**What needs to be done**
Using the data below, return the stretch from the line that contains "(** [act] takes" through the line that contains "World Net) (v1", both included, exactly as it stands and nothing beyond it.

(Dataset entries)
(* ===== verification/Stages.v ===== *)
(** * Batches that have acted

    What one operator does to the frames of a batch, said so that operators compose: [acted]
    takes a batch before [act] to the batch after it and the frames its mbufs then hold.
    Receiving starts it; parsing, transforming, filtering and the exchange of the Ethernet
    addresses go from one such fact to the next. *)

From S2P Require Import Prelude Headers IpHeader Packet Batch Operators Pipelines Groups Forwarding Functions NfPipelines.
Import Mbuf Pkt.

(** [act] takes [v] to [v1], which holds mbufs with these frames. *)
Definition acted {P : Profile} {Z_ : Zcsi} {F : Fuel} {Net V T M : Type} {IV : BatchIterator Net V T M} {AV : Act Net V}
    {LV : BatchLaws Net V T M} (v : V) (w : World Net) (v1 : V) (w1 : World Net) (frs : list (list Z)) : Prop :=
  act (v, w) = Ret (tt, (v1, w1)) /\ PacketBatch.batch_ok (view v1) /\ NoDup (PacketBatch.array (view v1)) /\
  (length (PacketBatch.array (view v1)) <= loop_fuel)%nat /\ holds (heap w1) (PacketBatch.array (view v1)) frs.

Section acting.
Context {P : Profile} {Z_ : Zcsi} {F : Fuel} {Net V C T M : Type} {PT : Packed T} {ET : EndOffset T}.
Context {IV : BatchIterator Net V T M} {AV : Act Net V} {LV : BatchLaws Net V T M} {FV : FrameView Net V T M}.

Lemma transform_acted {Fn : FnMut C (Packet T M) (Packet T M)} {FF : FrameFn C T M} v w v1 w1 frs c c' frs' :
  acted v w v1 w1 frs -> Forall (parses V) frs -> steps (V := V) c frs = Ret (c', frs') ->
  acted (Transform.mkTransform v c false) w (Transform.mkTransform v1 c' true)
    (mkWorld (reframed (PacketBatch.array (view v1)) frs' (heap w1)) (net w1)) frs'.
Proof using FV.
  intros (Hact & Hok & Hnd & Hf & Hh) Hps Hst. split; [by apply (transform_frames v v1 c w w1 frs)|]. split_and!; try done.
  apply (reframed_holds _ _ frs); [done..|]. exact (steps_shapes frs c c' frs' (holds_bytes_ok _ _ _ Hh) Hst).
Qed.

**Result of this task**
(** [act] takes [v] to [v1], which holds mbufs with these frames. *)
Definition acted {P : Profile} {Z_ : Zcsi} {F : Fuel} {Net V T M : Type} {IV : BatchIterator Net V T M} {AV : Act Net V}
    {LV : BatchLaws Net V T M} (v : V) (w : World Net) (v1 : V) (w1 : World Net) (frs : list (list Z)) : Prop :=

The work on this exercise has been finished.